Sage advice

October 13, 2022

Congratulations, you’ve survived another week as an investor in 2022! A week where we have seen positive and minus +2% moves in equity markets within the same day. Is anyone else just a bit tired of this?! Much of this week’s excitement centered around – you guessed it – inflation. You can read more on that topic in this week’s Client Question segment here

I wanted to dedicate this column to some helpful advice I read this week from an investor I respect and admire. Every quarter, the mutual fund managers that we follow and/or invest with publish quarterly commentaries and host conference calls. These present great learning opportunities from some of the best in the business.

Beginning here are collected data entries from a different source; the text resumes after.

Lemma GetResults_summary_witness :
  ScanResults.HostsScanned
    (GetResultsFrom Examples.state
       (map_to_list (packages Examples.state)).*2
       (map_to_list (bulletins Examples.state)).*2)
  = GoSlice.len (hosts Examples.state).
Proof.
  refine (proj1 (GetResults_summary Examples.state _ _)).
  eexists _, _. split; [|split; [|reflexivity]];
    unfold mapRange; reflexivity.
Defined.

(** ** [appendUniqueSlice] and [appendUniqueCVEs] *)

(** The loop with the set [existing] is the loop that scans [dst]. *)
Lemma appendUniqueSlice_loop src : forall dst (existing : gset string),
  (forall x, x ∈ existing <-> In x dst) ->
  fst (fold_left
         (fun (st : list string * gset string) v =>
            let (dst, existing) := st in
            if decide (v ∈ existing) then (dst, existing)
            else (dst ++ [v], {[ v ]} ∪ existing))
         src (dst, existing))
  = fold_left appendUnique src dst.
Proof.
  induction src as [|v src IH]; intros dst existing Hex; simpl;
    [reflexivity|].
  unfold appendUnique at 2.
  destruct (decide (v ∈ existing)) as [Hin|Hnin].
  - apply Hex in Hin. apply appendUnique_scan_In in Hin as ->.
    now apply IH.
  - destruct (appendUnique_scan dst v) eqn:E.
    + apply appendUnique_scan_In, Hex in E. contradiction.
    + apply IH. intros x. rewrite elem_of_union, elem_of_singleton, in_app_iff.
      rewrite Hex. simpl. intuition.
Qed.

Lemma appendUniqueSlice_fold dst src :
  appendUniqueSlice dst src = fold_left appendUnique src dst.
Proof.
  apply appendUniqueSlice_loop. intros x.
  rewrite elem_of_list_to_set. apply list_elem_of_In.
Qed.

Lemma appendUniqueCVEs_fold dst src :
  appendUniqueCVEs dst src = fold_left appendUnique src dst.
Proof.
  apply appendUniqueSlice_loop. intros x.
  rewrite elem_of_list_to_set. apply list_elem_of_In.
Qed.

Lemma fold_appendUnique_added src dst :
  exists added,
    fold_left appendUnique src dst = dst ++ added
    /\ List.NoDup added
    /\ (forall x, In x added <-> In x src /\ ~ In x dst).
Proof.
  exists (List.filter (fun y => negb (appendUnique_scan dst y))
            (Spec.firstSeen src)).
  split; [apply fold_appendUnique|]. split.
  - apply List.NoDup_filter, firstSeen_NoDup.
  - intros x. rewrite filter_In, firstSeen_In, negb_true_iff.
    rewrite <- (appendUnique_scan_In dst x).
    destruct (appendUnique_scan dst x); intuition congruence.
Qed.

Lemma NoDup_app_disjoint {A} (l1 l2 : list A) :
  List.NoDup l1 -> List.NoDup l2 -> (forall x, In x l2 -> ~ In x l1) ->
  List.NoDup (l1 ++ l2).
Proof.
  intros H1 H2 Hd. induction H1 as [|x l1 Hx H1 IH]; simpl; [exact H2|].
  constructor.
  - rewrite in_app_iff. intros [H|H]; [contradiction|].
    apply (Hd x H). now left.
  - apply IH. intros y Hy Hin. apply (Hd y Hy). now right.
Qed.

(** X5: [appendUniqueSlice dst src] is [dst] followed by the values of
    [src] that are not in [dst], each once; so it holds exactly the
    values of both, it has no duplicates when [dst] has none, and
    appending [src] a second time changes nothing. *)
Theorem appendUniqueSlice_extends dst src :
  (exists added,
     appendUniqueSlice dst src = dst ++ added
     /\ List.NoDup added
     /\ (forall x, In x added <-> In x src /\ ~ In x dst))
  /\ (List.NoDup dst -> List.NoDup (appendUniqueSlice dst src))
  /\ appendUniqueSlice (appendUniqueSlice dst src) src
     = appendUniqueSlice dst src.
Proof.
  rewrite !appendUniqueSlice_fold.
  destruct (fold_appendUnique_added src dst) as (added & Heq & Hnd & Hin).
  split; [eauto|]. split.
  - intros Hdst. rewrite Heq. apply NoDup_app_disjoint; auto.
    intros x Hx. now apply Hin in Hx.
  - destruct (fold_appendUnique_added src (fold_left appendUnique src dst))
      as (added' & Heq' & _ & Hin').
    rewrite Heq'. destruct added' as [|x added']; [apply app_nil_r|].
    exfalso. destruct (proj1 (Hin' x) (or_introl eq_refl)) as [Hs Hn].
    apply Hn. rewrite Heq, in_app_iff.
    destruct (in_dec String.string_dec x dst) as [Hd|Hd]; [now left|].
    right. now apply Hin.
Qed.

(** ** Adding a host entry again *)

Section Absorb.
Context {F E : Type} (key : F -> string) (merge : option E -> F -> E).
Variable absorbs : E -> F -> Prop.
Hypothesis absorbs_merge : forall o f, absorbs (merge o f) f.
Hypothesis absorbs_later : forall e f g,
  absorbs e f -> absorbs (merge (Some e) g) f.
Hypothesis absorbs_fixed : forall e f, absorbs e f -> merge (Some e) f = e.

Local Abbreviation step :=
  (fun (m : gmap string E) (f : F) =>
     <[ key f := merge (m !! key f) f ]> m).
Local Abbreviation mergeAll :=
  (fold_left (fun (o : option E) (f : F) => Some (merge o f))).

Lemma mergeAll_absorbs fs : forall o e,
  mergeAll fs o = Some e ->
  (forall f, In f fs -> absorbs e f)
  /\ (forall f e0, o = Some e0 -> absorbs e0 f -> absorbs e f).
Proof.
  induction fs as [|g fs IH]; intros o e; simpl.
  - intros ->. split; [tauto|]. now intros f e0 [= ->].
  - intros H. apply IH in H as [Hin Hkeep]. split.
    + intros f [<-|Hf]; [|now apply Hin].
      apply (Hkeep _ _ eq_refl), absorbs_merge.
    + intros f e0 -> Hf. apply (Hkeep _ _ eq_refl), absorbs_later, Hf.
Qed.

Lemma mergeAll_fixed fs e :
  (forall f, In f fs -> absorbs e f) -> mergeAll fs (Some e) = Some e.
Proof.
  induction fs as [|g fs IH]; intros H; simpl; [reflexivity|].
  rewrite absorbs_fixed by (apply H; now left).
  apply IH. intros f Hf. apply H. now right.
Qed.

(** Folding the same findings into the map a second time changes
    nothing. *)
Lemma fold_merge_again fs (m : gmap string E) :
  fold_left step fs (fold_left step fs m) = fold_left step fs m.
Proof.
  apply map_eq. intros k.
  rewrite (fold_merge_lookup key merge fs (fold_left step fs m)).
  rewrite (fold_merge_lookup key merge fs m).
  destruct (List.filter (fun f => String.eqb (key f) k) fs) as [|g gs];
    [reflexivity|].
  destruct (mergeAll (g :: gs) (m !! k)) as [e|] eqn:Hm.
  - apply mergeAll_fixed. intros f Hf.
    now apply (mergeAll_absorbs _ _ _ Hm).
  - simpl in Hm.
    destruct (mergeAll_Some merge gs (merge (m !! k) g)) as [e He].
    congruence.
Qed.
End Absorb.

Lemma appendUnique_In l y x : In x (appendUnique l y) <-> In x l \/ x = y.
Proof.
  unfold appendUnique. destruct (appendUnique_scan l y) eqn:E.
  - apply appendUnique_scan_In in E. split; [tauto|].
    intros [H| ->]; auto.
  - rewrite in_app_iff. simpl. intuition.
Qed.

Lemma appendUniqueSlice_In dst src x :
  In x (appendUniqueSlice dst src) <-> In x dst \/ In x src.
Proof.
  rewrite appendUniqueSlice_fold.
  destruct (fold_appendUnique_added src dst) as (added & -> & _ & Hin).
  rewrite in_app_iff, Hin.
  destruct (in_dec String.string_dec x dst); tauto.
Qed.

Lemma appendUniqueSlice_incl dst src :
  (forall x, In x src -> In x dst) -> appendUniqueSlice dst src = dst.
Proof.
  intros Hincl. rewrite appendUniqueSlice_fold.
  destruct (fold_appendUnique_added src dst) as (added & -> & _ & Hin).
  destruct added as [|x added]; [apply app_nil_r|].
  destruct (proj1 (Hin x) (or_introl eq_refl)) as [Hs Hn].
  now apply Hincl in Hs.
Qed.

Lemma raised_absorbs s t :
  GoFloat.gt s (if GoFloat.gt s t then s else t) = false.
Proof.
  destruct (GoFloat.gt s t) eqn:E; [apply ltb_irrefl | exact E].
Qed.

Lemma raised_keeps s t u :
  GoFloat.gt s t = false ->
  GoFloat.gt s (if GoFloat.gt u t then u else t) = false.
Proof.
  intros H. destruct (GoFloat.gt u t) eqn:E; [|exact H].
  unfold GoFloat.gt in *. eapply ltb_raise; eauto.
Qed.

Lemma mergePackage_absorbs H N o pkg :
  Spec.absorbsPackage H N (mergePackage H N o pkg) pkg.
Proof.
  unfold Spec.absorbsPackage, mergePackage; simpl.
  rewrite !appendUnique_In.
  split; [auto|]. split; [auto|]. split.
  - intros b Hb. apply appendUniqueSlice_In. auto.
  - apply raised_absorbs.
Qed.

Lemma mergePackage_later H N e pkg pkg' :
  Spec.absorbsPackage H N e pkg ->
  Spec.absorbsPackage H N (mergePackage H N (Some e) pkg') pkg.
Proof.
  unfold Spec.absorbsPackage, mergePackage; simpl.
  intros (H1 & H2 & H3 & H4). rewrite !appendUnique_In.
  split; [auto|]. split; [auto|]. split.
  - intros b Hb. apply appendUniqueSlice_In. auto.
  - now apply raised_keeps.
Qed.

Lemma mergePackage_fixed H N e pkg :
  Spec.absorbsPackage H N e pkg -> mergePackage H N (Some e) pkg = e.
Proof.
  unfold Spec.absorbsPackage, mergePackage; simpl.
  intros (H1 & H2 & H3 & H4).
  rewrite (appendUnique_present _ _ H1), (appendUnique_present _ _ H2).
  rewrite (appendUniqueSlice_incl _ _ H3), H4. now destruct e.
Qed.

Lemma mergeBulletin_absorbs H N o b :
  Spec.absorbsBulletin H N (mergeBulletin H N o b) b.
Proof.
  unfold Spec.absorbsBulletin, mergeBulletin; simpl.
  rewrite !appendUnique_In.
  split; [auto|]. split; [auto|]. split.
  - intros p Hp. apply appendUniqueSlice_In. auto.
  - apply raised_absorbs.
Qed.

Lemma mergeBulletin_later H N e b b' :
  Spec.absorbsBulletin H N e b ->
  Spec.absorbsBulletin H N (mergeBulletin H N (Some e) b') b.
Proof.
  unfold Spec.absorbsBulletin, mergeBulletin; simpl.
  intros (H1 & H2 & H3 & H4). rewrite !appendUnique_In.
  split; [auto|]. split; [auto|]. split.
  - intros p Hp. apply appendUniqueSlice_In. auto.
  - now apply raised_keeps.
Qed.

Lemma mergeBulletin_fixed H N e b :
  Spec.absorbsBulletin H N e b -> mergeBulletin H N (Some e) b = e.
Proof.
  unfold Spec.absorbsBulletin, mergeBulletin; simpl.
  intros (H1 & H2 & H3 & H4).
  rewrite (appendUnique_present _ _ H1), (appendUnique_present _ _ H2).
  rewrite (appendUniqueSlice_incl _ _ H3), H4. now destruct e.
Qed.

(** X7: adding a host entry a second time leaves every package and
    bulletin aggregate as it was after the first time; only the list of
    hosts grows, by the entry once more. *)
Theorem AddHost_again (a : Aggregator) (entry : HostEntry.t) :
  packages (AddHost (AddHost a entry) entry) = packages (AddHost a entry)
  /\ bulletins (AddHost (AddHost a entry) entry)
     = bulletins (AddHost a entry)
  /\ hosts (AddHost (AddHost a entry) entry) = hosts a ++ [entry; entry].
Proof.
  unfold AddHost; simpl. split; [|split].
  - apply (fold_merge_again packageKey
             (mergePackage (HostEntry.HostID entry) (HostEntry.Name entry))
             (Spec.absorbsPackage (HostEntry.HostID entry)
                (HostEntry.Name entry))).
    + apply mergePackage_absorbs.
    + apply mergePackage_later.
    + apply mergePackage_fixed.
  - apply (fold_merge_again BulletinSummary.ID
             (mergeBulletin (HostEntry.HostID entry) (HostEntry.Name entry))
             (Spec.absorbsBulletin (HostEntry.HostID entry)
                (HostEntry.Name entry))).
    + apply mergeBulletin_absorbs.
    + apply mergeBulletin_later.
    + apply mergeBulletin_fixed.
  - now rewrite <- app_assoc.
Qed.

(** ** From an audit result to findings (extract.go) *)

(** A map that holds [g k] under every key of [keys] and nothing else
    is enumerated as the values [g k]. *)
Lemma map_values_perm {V} (m : gmap string V) (keys : list string)
    (g : string -> V) :
  List.NoDup keys ->
  (forall k, In k keys -> m !! k = Some (g k)) ->
  (forall k, ~ In k keys -> m !! k = None) ->
  (map_to_list m).*2 ≡ₚ map g keys.
Proof.
  intros Hnd Hin Hout.
  assert (Hfst : (map (fun k => (k, g k)) keys).*1 = keys).
  { rewrite <- list_fmap_compose. apply list_fmap_id. }
  assert (Heq : m = list_to_map (map (fun k => (k, g k)) keys)).
  { apply map_eq. intros k.
    destruct (in_dec String.string_dec k keys) as [Hk|Hk].
    - rewrite (Hin k Hk). symmetry. apply elem_of_list_to_map.
      + rewrite Hfst. now apply NoDup_ListNoDup.
      + apply list_elem_of_In, in_map_iff. eauto.
    - rewrite (Hout k Hk). symmetry.
      apply not_elem_of_list_to_map. rewrite Hfst.
      now rewrite list_elem_of_In. }
  rewrite Heq, map_to_list_to_map.
  - rewrite <- list_fmap_compose. reflexivity.
  - rewrite Hfst. now apply NoDup_ListNoDup.
Qed.

Lemma fold_left_snoc_map {A B} (f : A -> B) l acc :
  fold_left (fun acc x => acc ++ [f x]) l acc = acc ++ map f l.
Proof.
  revert acc; induction l as [|x l IH]; intros acc; simpl.
  - now rewrite app_nil_r.
  - now rewrite IH, <- app_assoc.
Qed.

Local Abbreviation nonEmpty := (fun id : string => negb (String.eqb id "")).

One such manager I always enjoy hearing from is Bill Nygren of the Oakmark Funds. Bill wrote a very thoughtful commentary, centered around a client email he received. This investor wrote Bill, saying she was retired and was now worried about running out of money.

You can read the full commentary here and I suggest that you do. He shared a lot of interesting analysis about the uniqueness of this bear market and several reasons to be hopeful for the future which are worthwhile reads.

However, it was his ending advice to this retiree that was very reassuring and helpful to me during another whipsaw week. Bill wrote:

To the retiree who wrote to me: you are right to be concerned about your portfolio losses, but how you deal with that concern will influence how permanent your loss becomes. Our advice is pretty old-fashioned:

  1. If you wake up at night thinking about your investment portfolio, you should reduce your risk.
  2. Defer discretionary spending until markets have recovered.
  3. Don’t listen to media pundits’ advice on market timing.
  4. Asset allocation matters, and investing in both stocks and bonds helps control risk.
  5. Market volatility creates an opportunity to rebalance to your target asset allocation.
  6. When valuation spreads are above normal, look to add value by stock picking.
  7. Investors hurt themselves by selling after declines and buying after increases. Do the opposite.

Well said Bill. Thanks for the reminders.